As an example, Hefer said that customers in England may be shown travel products in places like Oxford and Bath rather than much-visited London or more distant destinations in Europe, Asia or America. It will start after Trivago took over Weekend.com in January.
“This local travel trend will continue,” he said. “In the long run, over five to ten years, these things tend to balance each other out and get back to normal, but it will take time.”
Trivago expects a very strong summer, but according to Hefer, international travel will recover faster in the rest of the industry.
In the meantime, there is a chance the company can help and benefit from building a new market as less visited destinations adapt to new demand.
“It’s a great opportunity because if you actually improve this new offering with additional volume, you may even be able to capture more demand over the long term,” Hefer said, pointing to the classic chicken-or-egg dilemma facing smaller goals .
“If you don’t have great hotels and attractions, you don’t get any visitors, but now you’re at least getting some volume tailwind,” he said. “The goals that take advantage of this opportunity can improve their competitiveness.”

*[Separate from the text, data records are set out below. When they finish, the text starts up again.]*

Definition known_status (status : string) : bool :=
  String.eqb status "open" || String.eqb status "partial" || String.eqb status "timed_out"
  || String.eqb status "cancelled" || String.eqb status "complete".

(** How the checks on an existing run end: a reply to return, or its status. *)
Inductive admission :=
| Refuse (code : Z) (message : string)
| Known
| Admit (status : string).

Definition slice_field (i : Z) : string := "slice:" +:+ tostring i.
Definition execution_field (key : string) : string := "execution:" +:+ key.
Definition latency_field (i : Z) : string := "latency:" +:+ tostring i.
Definition error_field (kind : string) : string := "error:" +:+ kind.

(** Whether the slice or the execution was recorded before. *)
Definition place_slice run_key (l : ingest_locals) : Script db admission :=
  stored_status ← hget run_key "status";
  let status := default EmptyString stored_status in
  if negb (known_status status) then mret (Refuse 5 "stored aggregation status is invalid") else
  existing_slice ← hget run_key (slice_field (il_index l));
  match existing_slice with
  | Some owner =>
      mret (if String.eqb owner (il_execution l) then Known
            else Refuse 5 "slice index already belongs to a different execution identity")
  | None =>
      existing_execution ← hget run_key (execution_field (il_execution l));
      match existing_execution with
      | Some slice =>
          mret (if bool_decide (tonumber slice = Some (il_index l)) then Known
                else Refuse 5 "execution identity already belongs to a different slice")
      | None =>
          mret (if String.eqb status "complete" || String.eqb status "cancelled"
                then Refuse 5 "terminal run cannot accept an unrecorded slice"
                else Admit status)
      end
  end.

(** The branch [if exists then ... end] of the script. *)
Definition admit_existing run_key (l : ingest_locals) : Script db admission :=
  stored_bounds ← hget run_key "histogram_bounds";
  scenario ← hget run_key "scenario_id";
  run ← hget run_key "run_id";
  schema ← hget run_key "schema_version";
  expected ← hget_number_or run_key "expected_slices" "-1";
  if negb (bool_decide (scenario = Some (il_scenario l)))
     || negb (bool_decide (run = Some (il_run l)))
     || negb (bool_decide (schema = Some (il_schema l)))
     || negb (bool_decide (expected = Some (il_expected l)))
     || (negb (bool_decide (stored_bounds = Some EmptyString))
         && negb (bool_decide (stored_bounds = Some (il_bounds l))))
  then mret (Refuse 5 "scenario, schema, expected slices, or histogram bounds changed") else
  unset ← (if bool_decide (stored_bounds = Some EmptyString) then
             received ← hget_number_or run_key "received_slices" "-1";
             if negb (bool_decide (received = Some 0)) then mret true
             else HSET run_key [("histogram_bounds", il_bounds l)];; mret false
           else mret false);
  if unset : bool then mret (Refuse 5 "registered run histogram is unset after accepting slices")
  else place_slice run_key l.

(** How many of the incoming error kinds the run has not seen. *)
Definition new_error_kinds run_key argv (l : ingest_locals) (pairs : Z) : Script db Z :=
  script_fold (fun n i =>
      match kind_arg argv l i with
      | None => raise "attempt to concatenate a nil value"
      | Some kind =>
          known ← query_res (HEXISTS run_key (error_field kind));
          mret (if known : bool then n else n + 1)
      end) 0 (rangeZ pairs).

Definition sum_is_exact run_key (field : string) (incoming : option Z) : Script db bool :=
  current ← hget_number_or run_key field "0";
  match current with
  | None => mret false
  | Some c =>
      if (0 <=? c) && (c <=? max_exact)
      then n ← number incoming; mret (n <=? lua_sub max_exact c)
      else mret false
  end.

(** [not sum_is_exact(..)] on each field in turn; [true] when all are exact. *)
Fixpoint all_exact run_key (fields : list (option string * option Z)) : Script db bool :=
  match fields with
  | [] => mret true
  | (None, _) :: _ => raise "attempt to concatenate a nil value"
  | (Some f, incoming) :: rest =>
      ok ← sum_is_exact run_key f incoming;
      if ok : bool then all_exact run_key rest else mret false
  end.

Definition new_run_fields (l : ingest_locals) (received_at : Z) : list (string * string) :=
  [("scenario_id", il_scenario l); ("run_id", il_run l); ("schema_version", il_schema l);
   ("expected_slices", tostring (il_expected l)); ("histogram_bounds", il_bounds l);
   ("status", "open"); ("received_slices", "0"); ("total", "0"); ("success", "0"); ("failure", "0");
   ("error_kind_count", "0"); ("first_result_at", tostring received_at);
   ("last_result_at", tostring received_at);
   ("deadline_at", tostring (lua_add received_at (il_partial l))); ("finalized_at", "0");
   ("summary_revision", "0"); ("summary_pending_revision", "0"); ("summary_ack_revision", "0")].

Definition hincrby_arg run_key (field : string) (arg : option string) : Script db Z :=
  match arg with
  | None => raise "Lua redis lib command arguments must be strings or integers"
  | Some s => n ← int_arg s; HINCRBY run_key field n
  end.

Definition merge_error run_key argv (l : ingest_locals) (i : Z) : Script db unit :=
  match kind_arg argv l i with
  | None => raise "attempt to concatenate a nil value"
  | Some kind =>
      known ← query_res (HEXISTS run_key (error_field kind));
      (if known : bool then mret tt else HINCRBY run_key "error_kind_count" 1;; mret tt);;
      hincrby_arg run_key (error_field kind) (argv_at argv (error_count_index l + 2 + i * 2));;
      mret tt
  end.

Trivago has more innovations in the pipeline. Hefer said he wanted to increase the number of “touchpoints” with users, get them more involved with additional website features, and try out new marketing ideas.
“The fundamental direction we’re taking is that the most important strategic opportunity for travel companies is to stay relevant at a time when customers aren’t traveling,” he said. “We want to be relevant 12 months of the year, and for that you need more features and a wider range of communication channels.
“The main focus of the pandemic was for us to prepare for a push in this direction.”